§ AIM OF THE EXERCISE
Print out every entry that follows, exactly as written.

(Stored items)
(** A pass over a file without unused candidates: no change, no removal
    reported, [done]. *)
Lemma getTextChanges_stable ts fuel ls file program sf scan w :
  getProgram ls (store w) = Some program →
  getSourceFile program file = Some sf →
  getUnusedExports ts fuel ls sf (store w) = Ok scan →
  nodes scan = [] →
  getTextChanges ts fuel ls file w = (Ok (mkTextChanges [] true (isUsed scan)), w).
Proof.
  intros Hprogram Hsf Hscan Hnodes. unfold getTextChanges.
  rewrite M_bind_unfold. simpl. rewrite Hprogram, Hsf.
  rewrite M_bind_unfold. unfold lift. rewrite Hscan.
  rewrite M_bind_unfold, Hnodes. reflexivity.
Qed.

Lemma removalLoop_stable ts n fuel ls file program sf scan w :
  getProgram ls (store w) = Some program →
  getSourceFile program file = Some sf →
  getUnusedExports ts fuel ls sf (store w) = Ok scan →
  nodes scan = [] →
  removalLoop ts (S n) fuel ls file (FileService.get (store w) file) w
  = (Ok (FileService.get (store w) file, isUsed scan),
     mkWorld (FileService.set (store w) file (FileService.get (store w) file))
             (log w)).
Proof.
  intros Hprogram Hsf Hscan Hnodes. simpl. unfold removalPass.
  rewrite !M_bind_unfold.
  rewrite (getTextChanges_stable _ _ _ _ _ _ _ _ Hprogram Hsf Hscan Hnodes).
  simpl. rewrite applyTextChanges_nil. reflexivity.
Qed.

(** C8 (as amended).  With the secondary pass disabled, a run on a file in
    which the Scanning pass finds no unused candidate completes after that
    one pass with no text change and no removal reported.  Unless deletion
    is requested and the file is not marked used, the content of the file
    in the store is what it was before the run and no other file is
    touched; in the remaining case the file is deleted from the store. *)
Theorem stabilized_run_makes_no_edit ts acf fuel ls file fs program sf scan del :
  getProgram ls fs = Some program →
  getSourceFile program file = Some sf →
  getUnusedExports ts (S fuel) ls sf fs = Ok scan →
  nodes scan = [] →
  run (getTextChanges ts (S fuel) ls file) fs
  = (Ok (mkTextChanges [] true (isUsed scan)), mkWorld fs [])
  ∧ ∃ w',
      run (removeUnusedExport ts acf (S fuel) [file] ls del false) fs = (Ok tt, w')
      ∧ log w' = [TrackStart file (getFullText sf);
                  if negb (isUsed scan) && del then TrackDelete file
                  else TrackEnd file]
      ∧ (negb (isUsed scan) && del = false →
         FileService.get (store w') file = FileService.get fs file
         ∧ ∀ f, f ≠ file → store w' !! f = fs !! f)
      ∧ (negb (isUsed scan) && del = true →
         store w' = FileService.delete fs file).
Proof.
  intros Hprogram Hsf Hscan Hnodes. split.
  { unfold run.
    apply (getTextChanges_stable ts (S fuel) ls file program sf scan (mkWorld fs []));
      assumption. }
  unfold run, removeUnusedExport. rewrite M_bind_unfold. simpl.
  rewrite Hprogram. rewrite M_bind_unfold. unfold processFile. rewrite Hsf.
  rewrite M_bind_unfold. simpl. rewrite M_bind_unfold. simpl.
  rewrite M_bind_unfold.
  pose proof (removalLoop_stable ts fuel (S fuel) ls file program sf scan
                (mkWorld fs [TrackStart file (getFullText sf)])
                Hprogram Hsf Hscan Hnodes) as Hloop.
  simpl in Hloop. rewrite Hloop. simpl.
  destruct (negb (isUsed scan) && del) eqn:Hdelete; simpl.
  - eexists. split; [reflexivity |]. simpl. split; [reflexivity |].
    split; [discriminate |]. intros _.
    unfold FileService.delete, FileService.set. apply delete_insert_eq.
  - eexists. split; [reflexivity |]. simpl. split; [reflexivity |].
    split; [| discriminate]. intros _. split.
    + unfold FileService.get, FileService.set. rewrite lookup_insert_eq. reflexivity.
    + intros f Hf. unfold FileService.set. rewrite !lookup_insert_ne by congruence.
      reflexivity.
Qed.

(** script.ts, which has no exports, without a request for deletion. *)
Lemma stabilized_run_makes_no_edit_witness :
  ∃ w',
    run (removeUnusedExport Scripted.compiler Scripted.noCodeFix 1 [Script.file]
           Script.ls false false) Script.fs = (Ok tt, w')
    ∧ log w' = [TrackStart Script.file Script.content; TrackEnd Script.file]
    ∧ FileService.get (store w') Script.file = Script.content.
Proof.
  destruct (stabilized_run_makes_no_edit
              Scripted.compiler Scripted.noCodeFix 0 Script.ls Script.file Script.fs
              (mkProgram (λ file,
                 match Script.fs !! file with
                 | Some content => Script.parse file content
                 | None => None
                 end))
              Script.sourceFile (mkScan [] false) false
              eq_refl eq_refl eq_refl eq_refl)
    as (_ & w' & Hrun & Hlog & Hkept & _).
  exists w'. split; [exact Hrun |]. split; [exact Hlog |].
  destruct (Hkept eq_refl) as [Hget _]. exact Hget.
Defined.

§ REPLY
(** A pass over a file without unused candidates: no change, no removal
    reported, [done]. *)
Lemma getTextChanges_stable ts fuel ls file program sf scan w :
  getProgram ls (store w) = Some program →
  getSourceFile program file = Some sf →
  getUnusedExports ts fuel ls sf (store w) = Ok scan →
  nodes scan = [] →
  getTextChanges ts fuel ls file w = (Ok (mkTextChanges [] true (isUsed scan)), w).
Proof.
  intros Hprogram Hsf Hscan Hnodes. unfold getTextChanges.
  rewrite M_bind_unfold. simpl. rewrite Hprogram, Hsf.
  rewrite M_bind_unfold. unfold lift. rewrite Hscan.
  rewrite M_bind_unfold, Hnodes. reflexivity.
Qed.

Lemma removalLoop_stable ts n fuel ls file program sf scan w :
  getProgram ls (store w) = Some program →
  getSourceFile program file = Some sf →
  getUnusedExports ts fuel ls sf (store w) = Ok scan →
  nodes scan = [] →
  removalLoop ts (S n) fuel ls file (FileService.get (store w) file) w
  = (Ok (FileService.get (store w) file, isUsed scan),
     mkWorld (FileService.set (store w) file (FileService.get (store w) file))
             (log w)).
Proof.
  intros Hprogram Hsf Hscan Hnodes. simpl. unfold removalPass.
  rewrite !M_bind_unfold.
  rewrite (getTextChanges_stable _ _ _ _ _ _ _ _ Hprogram Hsf Hscan Hnodes).
  simpl. rewrite applyTextChanges_nil. reflexivity.
Qed.

(** C8 (as amended).  With the secondary pass disabled, a run on a file in
    which the Scanning pass finds no unused candidate completes after that
    one pass with no text change and no removal reported.  Unless deletion
    is requested and the file is not marked used, the content of the file
    in the store is what it was before the run and no other file is
    touched; in the remaining case the file is deleted from the store. *)
Theorem stabilized_run_makes_no_edit ts acf fuel ls file fs program sf scan del :
  getProgram ls fs = Some program →
  getSourceFile program file = Some sf →
  getUnusedExports ts (S fuel) ls sf fs = Ok scan →
  nodes scan = [] →
  run (getTextChanges ts (S fuel) ls file) fs
  = (Ok (mkTextChanges [] true (isUsed scan)), mkWorld fs [])
  ∧ ∃ w',
      run (removeUnusedExport ts acf (S fuel) [file] ls del false) fs = (Ok tt, w')
      ∧ log w' = [TrackStart file (getFullText sf);
                  if negb (isUsed scan) && del then TrackDelete file
                  else TrackEnd file]
      ∧ (negb (isUsed scan) && del = false →
         FileService.get (store w') file = FileService.get fs file
         ∧ ∀ f, f ≠ file → store w' !! f = fs !! f)
      ∧ (negb (isUsed scan) && del = true →
         store w' = FileService.delete fs file).
Proof.
  intros Hprogram Hsf Hscan Hnodes. split.
  { unfold run.
    apply (getTextChanges_stable ts (S fuel) ls file program sf scan (mkWorld fs []));
      assumption. }
  unfold run, removeUnusedExport. rewrite M_bind_unfold. simpl.
  rewrite Hprogram. rewrite M_bind_unfold. unfold processFile. rewrite Hsf.
  rewrite M_bind_unfold. simpl. rewrite M_bind_unfold. simpl.
  rewrite M_bind_unfold.
  pose proof (removalLoop_stable ts fuel (S fuel) ls file program sf scan
                (mkWorld fs [TrackStart file (getFullText sf)])
                Hprogram Hsf Hscan Hnodes) as Hloop.
  simpl in Hloop. rewrite Hloop. simpl.
  destruct (negb (isUsed scan) && del) eqn:Hdelete; simpl.
  - eexists. split; [reflexivity |]. simpl. split; [reflexivity |].
    split; [discriminate |]. intros _.
    unfold FileService.delete, FileService.set. apply delete_insert_eq.
  - eexists. split; [reflexivity |]. simpl. split; [reflexivity |].
    split; [| discriminate]. intros _. split.
    + unfold FileService.get, FileService.set. rewrite lookup_insert_eq. reflexivity.
    + intros f Hf. unfold FileService.set. rewrite !lookup_insert_ne by congruence.
      reflexivity.
Qed.

(** script.ts, which has no exports, without a request for deletion. *)
Lemma stabilized_run_makes_no_edit_witness :
  ∃ w',
    run (removeUnusedExport Scripted.compiler Scripted.noCodeFix 1 [Script.file]
           Script.ls false false) Script.fs = (Ok tt, w')
    ∧ log w' = [TrackStart Script.file Script.content; TrackEnd Script.file]
    ∧ FileService.get (store w') Script.file = Script.content.
Proof.
  destruct (stabilized_run_makes_no_edit
              Scripted.compiler Scripted.noCodeFix 0 Script.ls Script.file Script.fs
              (mkProgram (λ file,
                 match Script.fs !! file with
                 | Some content => Script.parse file content
                 | None => None
                 end))
              Script.sourceFile (mkScan [] false) false
              eq_refl eq_refl eq_refl eq_refl)
    as (_ & w' & Hrun & Hlog & Hkept & _).
  exists w'. split; [exact Hrun |]. split; [exact Hlog |].
  destruct (Hkept eq_refl) as [Hget _]. exact Hget.
Defined.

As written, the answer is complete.